看護師たちは、想像を絶するすさまじい遺体を前にして「これが人間であったのか」と思いながらも、黙々と清拭、縫合、包帯巻きといった作業を徹夜でやりました。そして、腕1本、足1本、さらには指1本しかない遺体を元にして包帯で人型を作りました。その中身のほとんどは新聞紙や綿でした。それでも、絶望の底にある遺族たちは、その人型に抱きすがりました。亡き娘の人型を抱きしめたまま一夜を過ごした遺族もおられたそうです。その人型が柩に入れられ、そのまま荼毘に付されました。
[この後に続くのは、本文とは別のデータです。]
(** The [switch (layoutMode)] block. *)
Definition drawLayout (s : State) (W H : R) : Div (list DrawOp) :=
  let gap := gap s in
  let loaded := loadedGridImages s in
  let draw := drawImage (globalZoom s) (imageFit s) in
  match layoutMode s with
  | grid =>
      let cols := Js.Math_ceil (sqrt (INR (List.length loaded))) in
      q <- divide (INR (List.length loaded)) (IZR cols) ;;
      let rows := Js.Math_ceil q in
      cellWidth <- divide (W - IZR (cols + 1) * gap) (IZR cols) ;;
      cellHeight <- divide (H - IZR (rows + 1) * gap) (IZR rows) ;;
      forEach loaded (fun img i =>
        col <- modulo (Z.of_nat i) cols ;;
        r <- divide (INR i) (IZR cols) ;;
        let row := Js.Math_floor r in
        let x := gap + IZR col * (cellWidth + gap) in
        let y := gap + IZR row * (cellHeight + gap) in
        ret [draw img x y cellWidth cellHeight 1])
  | left_big | right_big =>
      let isLeftBig := LayoutMode_eqb (layoutMode s) left_big in
      big <- match loaded with
             | img0 :: _ =>
                 bigX <- (if isLeftBig then ret gap
                          else a <- divide W 2 ;; b <- divide gap 2 ;;
                               ret (a + b)) ;;
                 hw <- divide W 2 ;;
                 let bigW := hw - gap * 1.5 in
                 let bigH := H - gap * 2 in
                 ret [draw img0 bigX gap bigW bigH 1]
             | [] => ret []
             end ;;
      rest <- (if (1 <? List.length loaded)%nat then
                 let gridImages := slice1 loaded in
                 let cols :=
                   Z.max 1
                     (Js.Math_ceil (sqrt (INR (List.length gridImages)))) in
                 q <- divide (INR (List.length gridImages)) (IZR cols) ;;
                 let rows := Z.max 1 (Js.Math_ceil q) in
                 startX <- (if isLeftBig
                            then a <- divide W 2 ;; b <- divide gap 2 ;;
                                 ret (a + b)
                            else ret gap) ;;
                 hw <- divide W 2 ;;
                 let availableWidth := hw - gap * 1.5 in
                 cellWidth <-
                   divide (availableWidth - IZR (cols - 1) * gap)
                     (IZR cols) ;;
                 cellHeight <-
                   divide (H - IZR (rows + 1) * gap) (IZR rows) ;;
                 forEach gridImages (fun img i =>
                   col <- modulo (Z.of_nat i) cols ;;
                   r <- divide (INR i) (IZR cols) ;;
                   let row := Js.Math_floor r in
                   let x := startX + IZR col * (cellWidth + gap) in
                   let y := gap + IZR row * (cellHeight + gap) in
                   ret [draw img x y cellWidth cellHeight 1])
               else ret []) ;;
      ret (big ++ rest)
  | top_big | bottom_big =>
      let isTopBig := LayoutMode_eqb (layoutMode s) top_big in
      big <- match loaded with
             | img0 :: _ =>
                 bigY <- (if isTopBig then ret gap
                          else a <- divide H 2 ;; b <- divide gap 2 ;;
                               ret (a + b)) ;;
                 let bigW := W - gap * 2 in
                 hh <- divide H 2 ;;
                 let bigH := hh - gap * 1.5 in
                 ret [draw img0 gap bigY bigW bigH 1]
             | [] => ret []
             end ;;
      rest <- (if (1 <? List.length loaded)%nat then
                 let gridImages := slice1 loaded in
                 startY <- (if isTopBig
                            then a <- divide H 2 ;; b <- divide gap 2 ;;
                                 ret (a + b)
                            else ret gap) ;;
                 hh <- divide H 2 ;;
                 let gridHeight := hh - gap * 1.5 in
                 let cols :=
                   Z.max 1
                     (Js.Math_ceil (sqrt (INR (List.length gridImages)))) in
                 q <- divide (INR (List.length gridImages)) (IZR cols) ;;
                 let rows := Z.max 1 (Js.Math_ceil q) in
                 cellWidth <-
                   divide (W - IZR (cols + 1) * gap) (IZR cols) ;;
                 cellHeight <-
                   divide (gridHeight - IZR (rows - 1) * gap)
                     (IZR rows) ;;
                 forEach gridImages (fun img i =>
                   col <- modulo (Z.of_nat i) cols ;;
                   r <- divide (INR i) (IZR cols) ;;
                   let row := Js.Math_floor r in
                   let x := gap + IZR col * (cellWidth + gap) in
                   let y := startY + IZR row * (cellHeight + gap) in
                   ret [draw img x y cellWidth cellHeight 1])
               else ret []) ;;
      ret (big ++ rest)
  | single_blur =>
      let bgImages := slice1 loaded in
      backdrop <- (if (0 <? List.length bgImages)%nat then
                     let cols :=
                       Js.Math_ceil (sqrt (INR (List.length bgImages))) in
                     q <- divide (INR (List.length bgImages)) (IZR cols) ;;
                     let rows := Js.Math_ceil q in
                     cellWidth <- divide W (IZR cols) ;;
                     cellHeight <- divide H (IZR rows) ;;
                     forEach bgImages (fun img i =>
                       col <- modulo (Z.of_nat i) cols ;;
                       r <- divide (INR i) (IZR cols) ;;
                       let row := Js.Math_floor r in
                       let x := IZR col * cellWidth in
                       let y := IZR row * cellHeight in
                       ret [BackdropTile (bgBlur s) (bgOpacity s) img
                              (mkRect x y cellWidth cellHeight)])
                   else ret []) ;;
      main <- match loaded with
              | img0 :: _ =>
                  let maxW := W * 0.8 in
                  let maxH := H * 0.9 in
                  cellX <- divide (W - maxW) 2 ;;
                  cellY <- divide (H - maxH) 2 ;;
                  ret [draw img0 cellX cellY maxW maxH (mainZoom s)]
              | [] => ret []
              end ;;
      ret (backdrop ++ main)
  | freeform =>
      let sortedImageStates :=
        Js.sort (fun a b => Js.or0 (zIndex a) - Js.or0 (zIndex b))
          (images s) in
      forEach sortedImageStates (fun imgState _ =>
        let loadedImg :=
          Js.find (fun li => Js.str_eqb (src li) (url imgState)) loaded in
        match loadedImg, x imgState, y imgState,
              width imgState, height imgState with
        | Some li, Some ix, Some iy, Some iw, Some ih =>
            if is_selected (selectedImageId s) (id imgState) then
              let handleSize := 10 in
              hx <- divide handleSize 2 ;;
              hy <- divide handleSize 2 ;;
              ret [PlainImage li (mkRect ix iy iw ih);
                   Selection (mkRect ix iy iw ih)
                     (mkRect (ix + iw - hx) (iy + ih - hy)
                        handleSize handleSize)]
            else ret [PlainImage li (mkRect ix iy iw ih)]
        | _, _, _, _, _ => ret []
        end)
  end.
どうしても遺体を回収し、「普通の葬儀をあげてあげたかった」という遺族の方々の想いが伝わってくるエピソードです。 人間にとって、葬儀とはどうしても必要なものなのです。そのことは、「沈まぬ太陽」や「クライマーズ・ハイ」といった、日航ジャンボ機墜落事故をテーマにした映画を観たときも痛感しました。

  

 

わたしは、ブログ『沈まぬ太陽』で紹介した山崎豊子氏の小説をはじめ、くだんの『墜落遺体』『墜落現場 遺された人たち』、さらには日航機墜落事故の遺族の文集である『茜雲〜日航御巣鷹山墜落事故遺族の30年』(本の泉社)も含めて多くの資料を読みました。拙著『葬式は必要!』(双葉新書)に感想を書きましたが、葬儀とは「人間尊重」の実践であるという思いを改めて強くしました。

 

 

さらに、ヒトは葬儀をされることによって初めて「人間」になるのではないでしょうか。ヒトは生物です。人間は社会的な存在です。葬儀に自分のゆかりのある人々が参列してくれて、その人たちから送ってもらう。それで初めて、故人は「人間」としてこの世から旅立っていけるのではないでしょうか。葬儀とは、人生の送別会でもあるのです。

 

唯葬論 なぜ人間は死者を想うのか (サンガ文庫)

唯葬論 なぜ人間は死者を想うのか (サンガ文庫)

 

 

1人の人間が亡くなることは大事件です。宇宙的事件だと言ってもいいでしょう。東日本大震災の直後に北野武氏が「2万人の人間が死んだんじゃない。1人の人間が死ぬという大事件が2万回起こったんだ」という名言を残されていますが、まさにその通りだと思います。それなのに、現代日本では通夜も告別式も行わずに遺体を火葬場に直行させて焼却する「直葬」が流行し、さらには遺体を焼却後、遺灰を持ち帰らずに捨ててしまう「0葬」も登場。あいかわらず葬儀不要論も語られています。そういった風潮に対して、わたしは『唯葬論』(サンガ文庫)を書きました。絶対に、死者を忘れてはなりません。いつか、520名の犠牲者が昇天した“霊山”であり、4名の奇跡の生存者を守った“聖山”でもある御巣鷹山に登ってみたいです。

 

ちょうど3年前、わたしは『般若心経 自由訳』(現代書林)を上梓しました。自由訳してみて、わたしは日本で最も有名なお経である『般若心経』がグリーフケアの書であることを発見しました。このお経は、死の「おそれ」も死別の「かなしみ」も軽くする大いなる言霊を秘めています。葬儀後の「愛する人を亡くした」方々をはじめ、1人でも多くの方々に同書をお読みいただき、「永遠」の秘密を知っていただきたいと願っています。最後に、御巣鷹山で亡くなられた方々の御冥福を心よりお祈りいたします。合掌。